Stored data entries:
-*-*-

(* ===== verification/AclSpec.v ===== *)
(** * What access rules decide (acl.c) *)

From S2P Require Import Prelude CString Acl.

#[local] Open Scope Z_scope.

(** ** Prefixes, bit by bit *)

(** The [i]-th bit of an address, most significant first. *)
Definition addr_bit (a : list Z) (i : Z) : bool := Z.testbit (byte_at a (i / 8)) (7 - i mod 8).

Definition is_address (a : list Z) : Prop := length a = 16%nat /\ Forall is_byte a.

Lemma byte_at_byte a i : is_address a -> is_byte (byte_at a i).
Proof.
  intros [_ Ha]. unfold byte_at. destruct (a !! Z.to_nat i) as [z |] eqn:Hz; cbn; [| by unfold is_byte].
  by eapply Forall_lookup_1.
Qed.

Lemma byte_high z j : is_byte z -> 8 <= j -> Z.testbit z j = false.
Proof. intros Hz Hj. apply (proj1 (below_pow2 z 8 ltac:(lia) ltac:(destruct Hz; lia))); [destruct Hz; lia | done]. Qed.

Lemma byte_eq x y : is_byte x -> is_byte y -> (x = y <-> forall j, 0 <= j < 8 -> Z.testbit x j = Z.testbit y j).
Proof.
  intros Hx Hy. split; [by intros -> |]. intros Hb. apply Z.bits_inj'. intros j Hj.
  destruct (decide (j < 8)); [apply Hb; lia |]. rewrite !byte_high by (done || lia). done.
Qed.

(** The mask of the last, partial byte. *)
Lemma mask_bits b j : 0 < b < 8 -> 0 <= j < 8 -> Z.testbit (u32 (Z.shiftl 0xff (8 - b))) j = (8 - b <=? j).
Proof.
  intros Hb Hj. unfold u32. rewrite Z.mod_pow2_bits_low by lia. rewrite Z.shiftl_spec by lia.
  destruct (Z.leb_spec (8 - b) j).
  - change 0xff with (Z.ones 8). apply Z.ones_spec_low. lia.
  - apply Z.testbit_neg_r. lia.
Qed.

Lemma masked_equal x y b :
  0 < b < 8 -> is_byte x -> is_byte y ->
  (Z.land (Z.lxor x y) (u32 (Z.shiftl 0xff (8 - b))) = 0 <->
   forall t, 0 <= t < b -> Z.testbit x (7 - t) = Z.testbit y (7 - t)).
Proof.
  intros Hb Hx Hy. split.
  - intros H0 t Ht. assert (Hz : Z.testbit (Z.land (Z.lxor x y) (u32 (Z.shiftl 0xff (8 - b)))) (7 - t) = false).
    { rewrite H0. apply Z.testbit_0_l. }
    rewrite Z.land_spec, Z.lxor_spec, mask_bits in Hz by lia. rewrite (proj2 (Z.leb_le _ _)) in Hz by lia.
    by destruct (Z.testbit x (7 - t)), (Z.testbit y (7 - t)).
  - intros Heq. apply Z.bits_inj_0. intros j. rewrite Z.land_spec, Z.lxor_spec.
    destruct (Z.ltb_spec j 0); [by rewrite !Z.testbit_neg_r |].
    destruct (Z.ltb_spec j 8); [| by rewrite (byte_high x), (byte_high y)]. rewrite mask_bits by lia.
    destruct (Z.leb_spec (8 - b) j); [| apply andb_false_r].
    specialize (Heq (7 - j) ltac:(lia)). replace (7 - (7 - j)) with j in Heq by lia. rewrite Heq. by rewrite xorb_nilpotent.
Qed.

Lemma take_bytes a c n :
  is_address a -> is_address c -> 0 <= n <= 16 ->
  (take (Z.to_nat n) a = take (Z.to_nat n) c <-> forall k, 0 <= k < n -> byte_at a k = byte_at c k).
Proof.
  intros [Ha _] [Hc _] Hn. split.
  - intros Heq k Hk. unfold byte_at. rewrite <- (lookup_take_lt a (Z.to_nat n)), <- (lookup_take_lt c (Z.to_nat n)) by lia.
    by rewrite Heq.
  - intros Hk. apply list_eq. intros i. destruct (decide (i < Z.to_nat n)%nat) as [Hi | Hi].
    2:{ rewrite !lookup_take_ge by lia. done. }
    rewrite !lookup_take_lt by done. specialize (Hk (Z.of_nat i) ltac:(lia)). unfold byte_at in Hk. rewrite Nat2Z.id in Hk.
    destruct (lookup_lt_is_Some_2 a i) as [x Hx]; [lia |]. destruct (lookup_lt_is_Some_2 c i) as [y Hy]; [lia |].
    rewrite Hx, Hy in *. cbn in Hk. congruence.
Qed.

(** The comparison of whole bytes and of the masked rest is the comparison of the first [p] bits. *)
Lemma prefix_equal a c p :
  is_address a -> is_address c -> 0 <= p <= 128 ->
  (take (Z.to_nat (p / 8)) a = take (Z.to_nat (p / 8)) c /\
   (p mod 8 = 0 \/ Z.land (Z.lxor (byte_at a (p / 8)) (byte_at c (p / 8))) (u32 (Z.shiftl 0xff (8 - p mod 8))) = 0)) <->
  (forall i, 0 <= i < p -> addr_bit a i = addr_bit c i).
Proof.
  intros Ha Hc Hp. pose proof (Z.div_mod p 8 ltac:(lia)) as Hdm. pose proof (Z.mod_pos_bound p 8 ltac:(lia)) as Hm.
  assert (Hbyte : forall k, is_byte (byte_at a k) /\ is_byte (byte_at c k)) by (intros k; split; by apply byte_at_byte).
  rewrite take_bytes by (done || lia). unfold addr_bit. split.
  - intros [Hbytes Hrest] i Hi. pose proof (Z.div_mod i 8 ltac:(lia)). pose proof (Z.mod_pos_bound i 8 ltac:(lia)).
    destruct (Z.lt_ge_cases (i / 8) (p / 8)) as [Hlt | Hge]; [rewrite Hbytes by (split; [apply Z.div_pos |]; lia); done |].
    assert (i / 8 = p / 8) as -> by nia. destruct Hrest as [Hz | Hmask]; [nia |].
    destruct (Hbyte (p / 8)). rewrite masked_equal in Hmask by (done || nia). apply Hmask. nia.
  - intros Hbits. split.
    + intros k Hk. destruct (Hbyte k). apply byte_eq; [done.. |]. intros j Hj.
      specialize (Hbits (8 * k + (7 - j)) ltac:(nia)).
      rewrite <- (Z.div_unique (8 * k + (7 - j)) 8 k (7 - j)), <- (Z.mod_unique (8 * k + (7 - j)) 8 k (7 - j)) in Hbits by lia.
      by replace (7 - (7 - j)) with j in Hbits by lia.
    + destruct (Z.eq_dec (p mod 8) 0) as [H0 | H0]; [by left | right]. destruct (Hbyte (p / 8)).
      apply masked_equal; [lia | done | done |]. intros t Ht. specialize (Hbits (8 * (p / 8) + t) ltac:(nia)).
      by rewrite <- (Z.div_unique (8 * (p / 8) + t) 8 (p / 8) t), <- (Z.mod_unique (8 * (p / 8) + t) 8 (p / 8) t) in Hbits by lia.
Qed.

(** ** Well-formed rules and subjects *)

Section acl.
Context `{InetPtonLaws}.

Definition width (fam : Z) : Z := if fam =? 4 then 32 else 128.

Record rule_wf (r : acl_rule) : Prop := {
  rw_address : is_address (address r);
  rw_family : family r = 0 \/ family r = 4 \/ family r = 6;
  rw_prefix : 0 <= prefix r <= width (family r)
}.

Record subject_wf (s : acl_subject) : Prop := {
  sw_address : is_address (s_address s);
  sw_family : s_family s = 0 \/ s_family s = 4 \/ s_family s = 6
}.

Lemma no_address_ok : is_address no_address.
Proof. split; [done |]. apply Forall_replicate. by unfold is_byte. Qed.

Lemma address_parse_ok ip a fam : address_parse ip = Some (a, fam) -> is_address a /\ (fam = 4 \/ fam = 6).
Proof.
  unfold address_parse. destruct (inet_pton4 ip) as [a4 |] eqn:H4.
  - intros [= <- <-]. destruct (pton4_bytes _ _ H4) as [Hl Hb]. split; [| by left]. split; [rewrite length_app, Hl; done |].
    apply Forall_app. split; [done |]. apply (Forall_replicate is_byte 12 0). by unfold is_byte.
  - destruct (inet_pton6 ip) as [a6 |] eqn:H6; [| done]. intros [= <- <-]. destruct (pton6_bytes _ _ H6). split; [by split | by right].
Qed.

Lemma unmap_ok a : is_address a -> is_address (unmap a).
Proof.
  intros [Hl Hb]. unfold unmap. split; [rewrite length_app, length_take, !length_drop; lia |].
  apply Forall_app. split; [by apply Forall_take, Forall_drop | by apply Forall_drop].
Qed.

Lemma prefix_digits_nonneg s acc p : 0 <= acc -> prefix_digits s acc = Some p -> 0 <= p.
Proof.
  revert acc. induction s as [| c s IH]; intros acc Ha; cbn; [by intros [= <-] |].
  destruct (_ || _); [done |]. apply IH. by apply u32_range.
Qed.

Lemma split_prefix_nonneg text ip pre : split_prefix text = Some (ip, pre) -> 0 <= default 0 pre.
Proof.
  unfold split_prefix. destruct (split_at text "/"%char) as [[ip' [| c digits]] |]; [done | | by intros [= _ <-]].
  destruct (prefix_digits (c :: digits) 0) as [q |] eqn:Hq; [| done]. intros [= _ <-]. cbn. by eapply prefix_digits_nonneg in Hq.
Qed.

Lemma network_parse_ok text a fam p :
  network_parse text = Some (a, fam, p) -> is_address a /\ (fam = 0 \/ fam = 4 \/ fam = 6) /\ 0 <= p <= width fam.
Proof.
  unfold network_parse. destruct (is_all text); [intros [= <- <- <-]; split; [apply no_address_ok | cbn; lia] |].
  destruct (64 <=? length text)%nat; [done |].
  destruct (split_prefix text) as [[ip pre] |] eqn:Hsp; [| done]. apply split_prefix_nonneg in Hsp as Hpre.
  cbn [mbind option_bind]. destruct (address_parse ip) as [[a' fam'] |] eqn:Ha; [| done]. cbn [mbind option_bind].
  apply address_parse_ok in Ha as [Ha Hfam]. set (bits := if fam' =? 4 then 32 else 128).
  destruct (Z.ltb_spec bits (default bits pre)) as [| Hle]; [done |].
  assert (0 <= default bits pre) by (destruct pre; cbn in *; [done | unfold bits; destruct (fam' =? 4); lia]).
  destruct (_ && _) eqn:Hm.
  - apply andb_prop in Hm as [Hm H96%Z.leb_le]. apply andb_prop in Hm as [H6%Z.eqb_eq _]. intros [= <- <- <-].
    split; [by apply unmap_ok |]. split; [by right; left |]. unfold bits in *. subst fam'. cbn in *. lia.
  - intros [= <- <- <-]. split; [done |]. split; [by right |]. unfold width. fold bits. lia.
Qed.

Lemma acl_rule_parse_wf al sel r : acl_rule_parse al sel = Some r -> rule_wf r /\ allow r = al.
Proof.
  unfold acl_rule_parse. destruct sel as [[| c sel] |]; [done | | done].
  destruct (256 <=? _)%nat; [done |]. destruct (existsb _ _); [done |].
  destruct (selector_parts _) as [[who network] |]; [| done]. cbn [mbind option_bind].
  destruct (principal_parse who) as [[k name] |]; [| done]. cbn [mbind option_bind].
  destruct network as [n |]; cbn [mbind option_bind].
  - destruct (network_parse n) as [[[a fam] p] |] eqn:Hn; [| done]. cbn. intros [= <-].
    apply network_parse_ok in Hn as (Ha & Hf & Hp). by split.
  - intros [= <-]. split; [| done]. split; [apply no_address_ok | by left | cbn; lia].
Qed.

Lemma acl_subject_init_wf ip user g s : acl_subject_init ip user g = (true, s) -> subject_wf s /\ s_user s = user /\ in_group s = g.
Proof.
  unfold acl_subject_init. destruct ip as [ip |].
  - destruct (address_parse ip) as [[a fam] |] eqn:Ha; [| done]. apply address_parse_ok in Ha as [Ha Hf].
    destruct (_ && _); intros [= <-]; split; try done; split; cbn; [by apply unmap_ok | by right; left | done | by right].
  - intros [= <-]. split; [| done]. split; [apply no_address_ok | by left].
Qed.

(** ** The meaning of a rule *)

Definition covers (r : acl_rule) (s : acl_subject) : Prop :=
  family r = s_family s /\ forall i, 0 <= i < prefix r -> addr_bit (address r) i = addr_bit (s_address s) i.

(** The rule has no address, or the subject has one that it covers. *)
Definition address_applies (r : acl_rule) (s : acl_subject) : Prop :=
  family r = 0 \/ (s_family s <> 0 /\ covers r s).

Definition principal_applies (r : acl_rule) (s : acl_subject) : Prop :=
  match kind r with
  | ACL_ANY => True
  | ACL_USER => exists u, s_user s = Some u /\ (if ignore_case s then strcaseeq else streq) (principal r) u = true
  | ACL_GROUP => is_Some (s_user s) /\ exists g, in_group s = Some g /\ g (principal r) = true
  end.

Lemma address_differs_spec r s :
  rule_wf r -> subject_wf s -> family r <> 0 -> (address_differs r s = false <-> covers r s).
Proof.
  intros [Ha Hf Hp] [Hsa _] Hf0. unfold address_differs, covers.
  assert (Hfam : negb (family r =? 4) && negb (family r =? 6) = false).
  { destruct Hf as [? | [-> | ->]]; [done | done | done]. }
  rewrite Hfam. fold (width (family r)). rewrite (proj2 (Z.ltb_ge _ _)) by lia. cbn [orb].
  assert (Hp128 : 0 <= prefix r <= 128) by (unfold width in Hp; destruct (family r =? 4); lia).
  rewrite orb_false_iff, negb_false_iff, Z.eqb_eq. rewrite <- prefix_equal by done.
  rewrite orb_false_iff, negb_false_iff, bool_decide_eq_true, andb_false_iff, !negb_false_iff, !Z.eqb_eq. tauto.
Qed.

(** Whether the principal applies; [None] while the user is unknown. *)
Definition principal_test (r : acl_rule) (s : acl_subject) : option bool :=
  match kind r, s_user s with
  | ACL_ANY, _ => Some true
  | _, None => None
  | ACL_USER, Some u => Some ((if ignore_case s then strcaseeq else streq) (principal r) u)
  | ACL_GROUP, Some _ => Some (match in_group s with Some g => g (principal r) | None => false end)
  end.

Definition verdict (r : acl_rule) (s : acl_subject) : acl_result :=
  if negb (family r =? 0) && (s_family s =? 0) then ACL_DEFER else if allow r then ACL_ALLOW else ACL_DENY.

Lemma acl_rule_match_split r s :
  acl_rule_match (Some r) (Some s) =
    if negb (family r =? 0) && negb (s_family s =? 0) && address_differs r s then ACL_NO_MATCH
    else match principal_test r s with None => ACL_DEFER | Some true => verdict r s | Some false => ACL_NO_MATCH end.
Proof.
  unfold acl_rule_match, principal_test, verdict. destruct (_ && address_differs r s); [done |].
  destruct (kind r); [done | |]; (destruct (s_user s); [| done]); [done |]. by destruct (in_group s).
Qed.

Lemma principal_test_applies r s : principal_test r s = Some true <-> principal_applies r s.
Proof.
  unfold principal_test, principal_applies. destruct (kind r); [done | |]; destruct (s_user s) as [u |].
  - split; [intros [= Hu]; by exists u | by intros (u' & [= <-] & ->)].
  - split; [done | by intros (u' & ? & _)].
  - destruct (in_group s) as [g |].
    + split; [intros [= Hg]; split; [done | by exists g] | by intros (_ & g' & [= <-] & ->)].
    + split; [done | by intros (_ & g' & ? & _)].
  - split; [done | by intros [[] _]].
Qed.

-*-*-

● **What is needed**
Using the data above, reproduce exactly the lines from the line that contains "destruct (Z.ltb_spec j 8);" through the line that contains "by rewrite Heq.", including both.

● **Output for this task**
    destruct (Z.ltb_spec j 8); [| by rewrite (byte_high x), (byte_high y)]. rewrite mask_bits by lia.
    destruct (Z.leb_spec (8 - b) j); [| apply andb_false_r].
    specialize (Heq (7 - j) ltac:(lia)). replace (7 - (7 - j)) with j in Heq by lia. rewrite Heq. by rewrite xorb_nilpotent.
Qed.

Lemma take_bytes a c n :
  is_address a -> is_address c -> 0 <= n <= 16 ->
  (take (Z.to_nat n) a = take (Z.to_nat n) c <-> forall k, 0 <= k < n -> byte_at a k = byte_at c k).
Proof.
  intros [Ha _] [Hc _] Hn. split.
  - intros Heq k Hk. unfold byte_at. rewrite <- (lookup_take_lt a (Z.to_nat n)), <- (lookup_take_lt c (Z.to_nat n)) by lia.
    by rewrite Heq.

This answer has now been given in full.